The development of oxidative/nitrosative stress associated with the activation of oncogenic pathways is a consequence of an increase in the level of generation of reactive oxygen and nitrogen species (ROS/RNS) in tumor cells. The action of ROS/RNS is dual: high levels cause cell death and limit tumor growth at certain phases of malignant neoplasm development, while low concentrations allow oxidative/nitrosative modifications of key redox-dependent residues in regulatory proteins. The reversibility of such modifications as S-glutathionylation/S-nitrosylation, which occur through the electrophilic attack of ROS/RNS on the nucleophilic residues of Cys, provides redox switching in the activity of signaling proteins and the ability to control the processes of proliferation and programmed death. The level of S-glutathionylated and S-nitrosylated proteins is controlled by the balance between S-glutathionylation/deglutathionylation and S-nitrosylation/denitrosylation, the ratio of which depends on the cellular redox status.
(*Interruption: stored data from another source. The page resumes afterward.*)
(** X14. When the transposes of the configured direction overwrite their
    destination, what [numpy.empty] left in the working buffer does not
    show: an array a method returns with one content of fresh memory, it
    returns with any other. *)
Theorem fresh_memory_does_not_show
    (gp : GridPartition num) (direction dimension : Z)
    (tr0 : list (event num)) (self : TransposeWrapper num)
    (data : ndarray num) :
  __init__ (T3d gp) direction dimension = (tr0, inr self) ->
  overwrites gp (to_pencil_op direction) ->
  overwrites gp (from_pencil_op direction) ->
  wf_array data ->
  (forall tr out,
     transposeToPencil num_is_zero junk1 self data = (tr, inr out) ->
     exists tr',
       transposeToPencil num_is_zero junk2 self data = (tr', inr out)) /\
  (forall tr out,
     transposeFromPencil num_is_zero junk1 self data = (tr, inr out) ->
     exists tr',
       transposeFromPencil num_is_zero junk2 self data = (tr', inr out)).
Proof.
  intros Hinit Hto Hfrom Hwf.
  apply init_success in Hinit
    as (Hdim & Hdir & Hgp & Hd & Hdr & Hr & (a & b & c & Hn & _)
        & (a' & b' & c' & Hp) & _).
  assert (Hrd : reshaper_dim (_data_reshaper self) = _dim self)
    by (rewrite Hr, Hd; reflexivity).
  rewrite <- Hgp, <- Hdr in Hto, Hfrom. rewrite <- Hd in Hdim.
  split; intros tr out H.
  - rewrite transposeToPencil_exchange in H |- *.
    destruct (negb _); [discriminate|].
    eapply exchange_fresh_memory; try eassumption.
    rewrite Hp. reflexivity.
  - rewrite transposeFromPencil_exchange in H |- *.
    destruct (negb _); [discriminate|].
    eapply exchange_fresh_memory; try eassumption.
    rewrite Hn. reflexivity.
Qed.
End FreshMemory.

(** * The properties on concrete partitions and data *)

Section Instances.
Import Examples.

(** There and back on one process: two components of a 3 x 2 block in y
    pencils, and one component of a 4 x 4 x 4 block in x pencils. *)
Lemma round_trip_witness :
  (let data := arange float64 [3; 2; 2]%nat 10 in
   wf_array data /\
   outcome (toPencil y_pencils_2d data) = inr data /\
   exists tr', fromPencil y_pencils_2d data = (tr', inr data)) /\
  (let data := arange float64 [4; 4; 4]%nat 0 in
   wf_array data /\
   outcome (toPencil x_pencils_3d data) = inr data /\
   exists tr', fromPencil x_pencils_3d data = (tr', inr data)).
Proof.
  split; intros data.
  - split; [reflexivity|]. split; [reflexivity|].
    apply (round_trip is_zero zeros (single_process (3, 2, 1)) 1 2
             (trace_of (__init__ (T3d (single_process (3, 2, 1))) 1 2))
             y_pencils_2d data
             (trace_of (toPencil y_pencils_2d data)) data).
    + reflexivity.
    + reflexivity.
    + reflexivity.
    + apply single_process_inverse.
    + reflexivity.
  - split; [reflexivity|]. split; [vm_compute; reflexivity|].
    apply (round_trip is_zero zeros (single_process (4, 4, 4)) 0 3
             (trace_of (__init__ (T3d (single_process (4, 4, 4))) 0 3))
             x_pencils_3d data
             (trace_of (toPencil x_pencils_3d data)) data).
    + reflexivity.
    + reflexivity.
    + reflexivity.
    + apply single_process_inverse.
    + vm_compute. reflexivity.
Defined.


Lemma complex_input_rejected_witness :
  let data := with_imaginary_unit [3; 2]%nat in
  toPencil y_pencils_2d data = ([], inl complex_data_error) /\
  fromPencil y_pencils_2d data = ([], inl complex_data_error).
Proof.
  intros data.
  apply (complex_input_rejected is_zero zeros y_pencils_2d data 0 1).
  - cbn. tauto.
  - reflexivity.
Defined.

Lemma illegal_configuration_rejected_witness :
  exists msg,
    __init__ (T3d (quadrant (num := Z))) 2 2 = ([], inl (RuntimeError msg)).
Proof.
  apply (illegal_configuration_rejected (T3d quadrant) 2 2).
  left. lia.
Defined.

Lemma bounds_consistency_witness :
  consistent_pencils (quadrant (num := Z)) /\
  full_pencil quadrant_y_pencils = ([4; 0; 0], [7; 7; 3]) /\
  full_pencil_size quadrant_y_pencils = [4; 8; 4] /\
  length (full_pencil_size quadrant_y_pencils) = 3%nat /\
  extent (fst (full_pencil quadrant_y_pencils))
    (snd (full_pencil quadrant_y_pencils))
  = full_pencil_size quadrant_y_pencils.
Proof.
  assert (H : consistent_pencils (quadrant (num := Z))).
  { unfold consistent_pencils, consistent_block, consistent_bounds,
      in_int32, int32_min, int32_max. cbn. lia. }
  split; [exact H|].
  apply (bounds_consistency quadrant 1 3
           (trace_of (__init__ (T3d (quadrant (num := Z))) 1 3))
           quadrant_y_pencils); [reflexivity | exact H].
Defined.

Lemma one_transpose_per_component_witness :
  let data := arange float64 [3; 2; 2]%nat 10 in
  transposes (trace_of (toPencil y_pencils_2d data))
  = [Transpose transpose_3d_to_y_op (component_3d 2 data 0) (Some 0%nat);
     Transpose transpose_3d_to_y_op (component_3d 2 data 1) (Some 1%nat)]
  /\
  transposes (trace_of (fromPencil y_pencils_2d data))
  = [Transpose transpose_y_to_3d_op (component_3d 2 data 0) (Some 0%nat);
     Transpose transpose_y_to_3d_op (component_3d 2 data 1) (Some 1%nat)].
Proof.
  intros data.
  destruct (one_transpose_per_component is_zero zeros
              (single_process (3, 2, 1)) 1 2
              (trace_of (__init__ (T3d (single_process (3, 2, 1))) 1 2))
              y_pencils_2d data eq_refl eq_refl)
    as [Hto Hfrom].
  - intros H. discriminate H.
  - split.
    + destruct (Hto (trace_of (toPencil y_pencils_2d data)) (inr data)
                  eq_refl) as [_ Hret].
      destruct (Hret data eq_refl) as [Htr _].
      exact Htr.
    + destruct (Hfrom (trace_of (fromPencil y_pencils_2d data)) (inr data)
                  eq_refl) as [_ Hret].
      destruct (Hret data eq_refl) as [Htr _].
      exact Htr.
Defined.

Lemma from_pencil_buffer_and_transposes_witness :
  let data := arange float64 [4; 2; 3]%nat 0 in
  all_real is_zero data /\
  (exists tr,
     trace_of (fromPencil slab_x_pencils data)
     = Alloc [2; 4; 1; 3] float64 :: tr /\
     Forall (is_transpose_of transpose_x_to_3d_op) tr /\
     (forall out, outcome (fromPencil slab_x_pencils data) = inr out ->
        length (transposes tr) = 3%nat)) /\
  (exists tr out,
     fromPencil slab_x_pencils data
     = (Alloc [2; 4; 1; 3] float64 :: tr, inr out) /\
     transposes tr
     = [Transpose transpose_x_to_3d_op (component_3d 2 data 0) (Some 0%nat);
        Transpose transpose_x_to_3d_op (component_3d 2 data 1) (Some 1%nat);
        Transpose transpose_x_to_3d_op (component_3d 2 data 2)
          (Some 2%nat)]).
Proof.
  intros data.
  destruct (from_pencil_buffer_and_transposes is_zero zeros
              slab_process 0 2
              (trace_of (__init__ (T3d (slab_process (num := Z))) 0 2))
              slab_x_pencils data eq_refl eq_refl)
    as [Hbuffer Hreturns].
  split; [reflexivity|]. split; [exact Hbuffer|].
  apply Hreturns.
  - reflexivity.
  - split; [reflexivity|]. right. split; [reflexivity|].
    intros H; discriminate H.
  - split; [repeat constructor; lia | reflexivity].
  - intros src dst Hs _ Hd _. exists (flat src).
    change (refill_block src dst = inr (flat src)).
    unfold refill_block. rewrite Hs, Hd. reflexivity.
Defined.

(** Against C8 as worded: a call of [transposeFromPencil] on data of the
    shape of the pencils that hold one number with an imaginary part
    makes no call at all; no working buffer is allocated and no transpose
    is called. *)
Lemma from_pencil_complex_counterexample :
  let data := with_imaginary_unit [3; 2]%nat in
  wf_array data /\
  has_block_shape 2 (_pencil_size y_pencils_2d) data /\
  fromPencil y_pencils_2d data = ([], inl complex_data_error) /\
  transposes (trace_of (fromPencil y_pencils_2d data)) = [].
Proof.
  intros data.
  split; [reflexivity|].
  split; [split; [reflexivity | left; reflexivity]|].
  split; reflexivity.
Qed.





(** ** The further properties on concrete partitions and data *)


Lemma natural_bounds_consistency_witness :
  consistent_block (get_sz3d (quadrant (num := Z)))
    (get_st3d (quadrant (num := Z))) (get_en3d (quadrant (num := Z))) /\
  extent (_3d_lo quadrant_y_pencils) (_3d_hi quadrant_y_pencils)
  = _3d_size quadrant_y_pencils.
Proof.
  assert (H : consistent_block (get_sz3d (quadrant (num := Z)))
                (get_st3d (quadrant (num := Z)))
                (get_en3d (quadrant (num := Z)))).
  { unfold consistent_block, consistent_bounds, in_int32, int32_min,
      int32_max. cbn. lia. }
  split; [exact H|].
  apply (natural_bounds_consistency quadrant 1 3
           (trace_of (__init__ (T3d (quadrant (num := Z))) 1 3))
           quadrant_y_pencils); [reflexivity | exact H].
Defined.

Lemma accessors_zero_based_witness :
  full_pencil y_pencils_2d = ([0; 0], [2; 1]) /\
  full_pencil_size y_pencils_2d = [3; 2].
Proof.
  apply (accessors_zero_based (single_process (3, 2, 1)) 1 2
           (trace_of (__init__ (T3d (single_process (3, 2, 1))) 1 2))
           y_pencils_2d).
  - reflexivity.
  - repeat constructor;
      unfold has_int32_pred, int32_min, int32_max; lia.
  - repeat constructor;
      unfold has_int32_pred, int32_min, int32_max; lia.
Defined.

Lemma single_component_calls_witness :
  let data := arange float64 [3; 2]%nat 10 in
  let buf := uninitialised zeros [3; 2; 1]%nat float64 in
  exists lw,
    copy_block (whole_3d data) buf = inr lw /\
    trace_of (toPencil y_pencils_2d data)
    = [Alloc [3; 2; 1] float64; ReshapeTo3d data None;
       Transpose transpose_3d_to_y_op (whole_3d data) None;
       ReshapeFrom3d (filled buf lw)].
Proof.
  intros data buf.
  destruct (single_component_calls is_zero zeros
              (single_process (3, 2, 1)) 1 2
              (trace_of (__init__ (T3d (single_process (3, 2, 1))) 1 2))
              y_pencils_2d data eq_refl eq_refl) as [Hto _].
  destruct (Hto (trace_of (toPencil y_pencils_2d data)) data eq_refl)
    as (lw & Hp & Htr & _).
  exists lw. split; [exact Hp | exact Htr].
Defined.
The degree of S-glutathionylation and S-nitrosylation of protein targets and their ratio largely determines the state and directions of signaling pathways in cancer cells. The review discusses the features of S-glutathionylation and S-nitrosylation reactions in cancer cells, the balance of systems that control their activity and their relationship with redox-dependent processes and tumor growth.